Reactions from the floor, and among the party faithful, seemed positive. But was it a hit or a miss?
How I see it
Rory Scanlan, director of Fishburn Hedges public affairs team.
The test for Cameron today was whether he could mount an effective riposte to Miliband's cost of living conference speech that has put the Conservatives on the back foot this week.
Cameron's response built on Osborne's speech earlier in the week, and sought to reframe the debate about cost of living to argue that living standards will only improve by reducing the deficit, growing the economy and cutting taxes.
Advancing an argument beyond deficit reduction, Cameron said he wanted to create a "land of opportunity".
In a wide-ranging speech that was strong on positioning but light on policy detail, Cameron set out the dividing lines that will dominate from now until the election.
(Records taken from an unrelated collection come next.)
(* ===== verification/NlUser.v ===== *)
(** * The userspace sides of the netlink modules

    The programs userspace_test.c of NetLink_Unicast_test, NetLink_Mix_unicast_Multicast and
    NetLink_Structure_message_Send: each sends a request and prints the kernel's
    answer; the last two then listen to the multicasts. [reply] is what recvmsg delivers for the request
    that was sent, [None] when it fails; the programs look at neither result. They are composed
    here with the kernel modules of [NlHello] and [NlStruct]. *)

From Stdlib Require Import ZArith Lia ssreflect.
From stdpp Require Import base list numbers strings.
From S2P Require Import Prelude CString Bytes Netlink NlHello NlThread NlStruct.

(** ** Buffers *)

(** [recvmsg] into a buffer: the bytes received in front, cut off at its end; as it was on an
    error. *)
Definition recvmsg (buffer : list cell) (received : option (list cell)) : list cell :=
  match received with
  | Some bs => take (length buffer) bs ++ drop (length bs) buffer
  | None => buffer
  end.

(** [MAX_PAYLOAD] of the structure example, and of the other two. *)
Definition MAX_PAYLOAD : nat := Z.to_nat 8192.
Definition MAX_PAYLOAD_hello : nat := Z.to_nat 1024.

Lemma MAX_PAYLOAD_val : Z.of_nat MAX_PAYLOAD = 8192%Z.
Proof. reflexivity. Qed.

Lemma MAX_PAYLOAD_hello_val : Z.of_nat MAX_PAYLOAD_hello = 1024%Z.
Proof. reflexivity. Qed.

#[global] Opaque MAX_PAYLOAD MAX_PAYLOAD_hello.

(** The message of a zeroed buffer with the given payload: length and process id are set. *)
Definition user_message (pid : Z) (payload : list Z) : nlmsg :=
  Nlmsg (NLMSG_HDRLEN + length payload) 0 0 0 pid (Some <$> payload).

(** An [int] in memory. *)
Definition cell_int (b : list cell) (off : nat) : option Z :=
  if bool_decide (off + 4 ≤ length b) then s32 ∘ le_join <$> known (take 4 (drop off b)) else None.

(** ** The unicast and the mixed program *)

(** The payload: [strcpy(NLMSG_DATA(nlh), "Hello")] in a zeroed buffer. *)
Definition hello_payload : option (list Z) :=
  put_bytes (replicate MAX_PAYLOAD_hello 0%Z) 0 (text "Hello" ++ [0%Z]).

(** [main] of the unicast program: its result and its lines. Without memory the buffer is
    cleared through a null pointer. *)
Definition unicast_main (sock_fd : Z) (malloc : bool) (pid : Z) (reply : request → option (list cell)) :
    option (Z * list nl_line) :=
  if (sock_fd <? 0)%Z then Some ((-1)%Z, [])
  else if negb malloc then None
  else
    payload ← hello_payload;
    let buffer := recvmsg (msg_bytes (user_message pid payload)) (reply (Request pid payload)) in
    s ← cell_string (drop NLMSG_HDRLEN buffer);
    Some (0%Z, [LText "Sending message to kernel"; LText "Waiting for message from kernel";
                LStr "Received message payload: %s" s]).

(** [recvmsg] of the mixed program is given a second message header, which is never
    initialised: where it points to is indeterminate. *)
Definition recvmsg_at (header : option (list cell)) (received : option (list cell)) : option (list cell) :=
  buffer ← header; Some (recvmsg buffer received).

Definition registration_kernel_mix (sock_fd : Z) (malloc : bool) (pid : Z)
    (reply : request → option (list cell)) : option (Z * list nl_line) :=
  if (sock_fd <? 0)%Z then Some ((-1)%Z, [])
  else if negb malloc then None
  else
    payload ← hello_payload;
    let nlh := msg_bytes (user_message pid payload) in
    let msg1 := None in
    _ ← recvmsg_at msg1 (reply (Request pid payload));
    s ← cell_string (drop NLMSG_HDRLEN nlh);
    Some (0%Z, [LText "Sending message to kernel"; LText "Waiting for message from kernel";
                LStr "Received message payload: %s" s]).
Restating the case for the role of big business ("profit isn't a dirty word"), Cameron also made the moral case for education and welfare reform, echoing his early speeches as Tory leader.
This speech was notable for what it didn't include. There were few policy announcements and only a fleeting response to Miliband’s energy plan.
While it set up the big arguments, ultimately I’d have to say today's performance was a miss, or rather, a missed opportunity.
Above all, it was a consolidation speech, while the Party fleshes out its policy positions in the 18 months before the election. Few will be talking about it outside the conference bubble.